566 F2d 237 Silentman v. Federal Power Commission
566 F.2d 237
10 ERC 1796, 184 U.S.App.D.C. 345, 7
Envtl. L. Rep. 20,758
George SILENTMAN and Mary Silentman, Petitioners,
FEDERAL POWER COMMISSION, Respondent,
San Diego Gas & Electric Co., Southwest Gas Corporation,
Transwestern Pipeline Company, et al., and Navajo
Tribal Utility Authority, Intervenors.
United States Court of Appeals,
District of Columbia Circuit.
Argued June 10, 1977.
Decided Aug. 26, 1977.
Rehearing Denied Oct. 25, 1977.
Richard W. Hughes, Window Rock, Ariz., for petitioners.
Thomas M. Walsh, Atty., Federal Power Commission, Washington, D. C., with whom Drexel D. Journey, Gen. Counsel, Robert W. Perdue, Deputy Gen.
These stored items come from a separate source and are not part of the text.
Lemma keeps_sys {A} I (f : Unix -> result Errno A * Unix) Q :
  stable I -> (forall w, I w -> I (f w).2 /\ match (f w).1 with Ok a => Q a | Err _ => True end) -> keeps I (sys around f) Q.
Proof.
  intros HI Hf [n w] Hw. cbn in Hw. unfold sys. assert (Hw' := stable_rtc _ _ _ HI (others_attack n w) Hw).
  destruct (failing around n); [done|]. destruct (Hf _ Hw') as [H1 H2].
  destruct (f (others around n w)) as [[a|e] w']; done.
Qed.

(** Calls that only look. *)
Lemma keeps_looks {A} I (f : Unix -> result Errno A * Unix) :
  stable I -> (forall w, (f w).2 = w) -> keeps I (sys around f) (fun _ => True).
Proof. intros HI Hf. apply keeps_sys; [done|]. intros w Hw. rewrite Hf. split; [done|]. by destruct (f w).1. Qed.

(** Run of one call. *)
Lemma sys_ok {A} (f : Unix -> result Errno A * Unix) n w a s' :
  sys around f (n, w) = (Ok a, s') -> exists w1 w2, rtc (attack v) w w1 /\ f w1 = (Ok a, w2) /\ s' = (S n, w2).
Proof.
  unfold sys. destruct (failing around n); [done|]. destruct (f (others around n w)) as [[b|e] w2] eqn:E; [|done].
  intros [= <- <-]. by exists (others around n w), w2.
Qed.

Lemma try_ok {A} (m : prog A) s r s' : st_try m s = (r, s') -> exists q, r = Ok q /\ m s = (q, s').
Proof. unfold st_try. destruct (m s) as [q s'']. intros [= <- <-]. by exists q. Qed.

(** ** Making the directory secure *)

Lemma open_dir_entry name w d w' : sys_open_dir v name w = (Ok d, w') ->
  w' = w /\ entry w TMP name = Some d /\ exists ino, inodes w !! d = Some ino /\ i_kind ino = KDir.
Proof.
  unfold sys_open_dir. destruct (entry w TMP name) as [i|] eqn:He; [|done].
  destruct (inodes w !! i) as [ino|] eqn:Hi; [|done]. destruct (i_kind ino) eqn:Hk; try done.
  destruct (may_read v ino); [|done]. intros [= <- <-]. split_and!; [done|done|by exists ino].
Qed.

Lemma open_ok parent n w d n' w' : open_ipc_parent_dir_fd v around parent (n, w) = (Ok d, (n', w')) ->
  rtc (attack v) w w' /\ entry w' TMP parent = Some d /\ exists ino, inodes w' !! d = Some ino /\ i_kind ino = KDir.
Proof.
  intros H. apply sys_ok in H as (w1 & w2 & Ha & Hf & [= -> ->]). by apply open_dir_entry in Hf as (-> & He & Hi).
Qed.

Lemma fresh_none w : inodes w !! fresh_inode w = None.
Proof.
  unfold fresh_inode. destruct (inodes w !! fresh (map_to_list (inodes w)).*1) as [ino|] eqn:E; [|done].
  exfalso. apply (infinite_is_fresh (map_to_list (inodes w)).*1). apply list_elem_of_fmap.
  eexists (_, ino). split; [|by apply elem_of_map_to_list]. done.
Qed.

(** What holds of /tmp, and of a directory that is the user's already, is kept. *)
Lemma keeps_open I parent : stable I -> keeps I (open_ipc_parent_dir_fd v around parent) (fun _ => True).
Proof. intros HI. apply keeps_looks; [done|]. intros w. unfold sys_open_dir. by repeat case_match. Qed.

Lemma keeps_open_or_make I parent postfix : stable I -> (forall mode w, I w -> I (sys_mkdir v umask parent mode w).2) ->
  keeps I (open_or_make v umask around parent postfix) (fun _ => True).
Proof.
  intros HI Hmk. unfold open_or_make.
  eapply prog_keeps_bind; [by apply keeps_try, keeps_open|]. intros [d|[[]| | | | | |]] _; try apply keeps_fail; [by apply keeps_ret|].
  eapply prog_keeps_bind; [apply keeps_try, (keeps_sys I _ (fun _ => True)); [done|]|].
  - intros w Hw. split; [by apply Hmk|]. by case_match.
  - intros [d|[[]| | | | | |]] _; try apply keeps_fail; by apply keeps_open.
Qed.

Lemma mkdir_tmp parent mode w : tmp_ok w -> tmp_ok (sys_mkdir v umask parent mode w).2.
Proof. intros Hw. unfold sys_mkdir. destruct (entry w TMP parent); [done|]. apply tmp_create; [apply fresh_none|done]. Qed.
Counsel, and Allan Abbot Tuttle, Sol., Federal Power Commission, Washington, D. C., were on the brief, for respondent. D. Jane Drennan, Atty., Federal Power Commission, Washington, D. C., also entered an appearance for respondent.
P. M. Schenkkan, Austin, Tex., with whom James W. McCartney, Norman D. Radford, Houston, Tex., and Thomas D. Clarke, Los Angeles, Cal., were on the brief, for intervenors, Transwestern Pipeline Co., et al.
Constance L. Howard, San Diego, Cal., entered an appearance for intervenor, Southwest Gas Corp.
Walter F. Wolf, Jr., Gallup, N. M., entered an appearance for intervenor, Navajo Tribal Utility Authority.
Donald J. Richardson, San Francisco, Cal., entered an appearance for intervenor, San Diego Gas & Elec. Co.
Before WRIGHT and MacKINNON, Circuit Judges, and HOWARD T. MARKEY,* Chief Judge, United States Court of Customs and Patent Appeals.
Opinion for the Court filed by MacKINNON, Circuit Judge.
Opinion filed by J. SKELLY WRIGHT, Circuit Judge, concurring in the result.
MacKINNON, Circuit Judge:
The National Environmental Policy Act, 42 U.S.C. § 4321 et seq. (1970) ("NEPA"), has undoubtedly had a tremendous influence on the conduct of governmental functions, but seldom has the degree of that influence approached closer to actual interference than in this case. Petitioners have skillfully employed the most subtle provisions of the Act to retard the approval of construction of a coal gasification plant, at a cost estimated at $5.5 million per month of delay.1 The premise for the delay is not that environmental consequences are being or will be ignored, but that error in the manner, and particularly in the timing, with which the Commission has undertaken to explore those consequences constitutes an insurmountable barrier to the granting of a certificate of public convenience and necessity.2
Transwestern Coal Gasification Co., Pacific Coal Gasification Co., and Western Gasification Co. filed an application in February of 1973 for a certificate of public convenience and necessity with the FPC. Permission was sought to construct a coal gasification plant in San Juan County, New Mexico, and to transport the natural gas derived from that plant by pipeline to connect with an interstate natural gas pipeline. Such a project requires the approval of many federal agencies, including the Department of the Interior's Bureau of Reclamation (which was designated the "lead agency" on the project) as well as the Federal Power Commission.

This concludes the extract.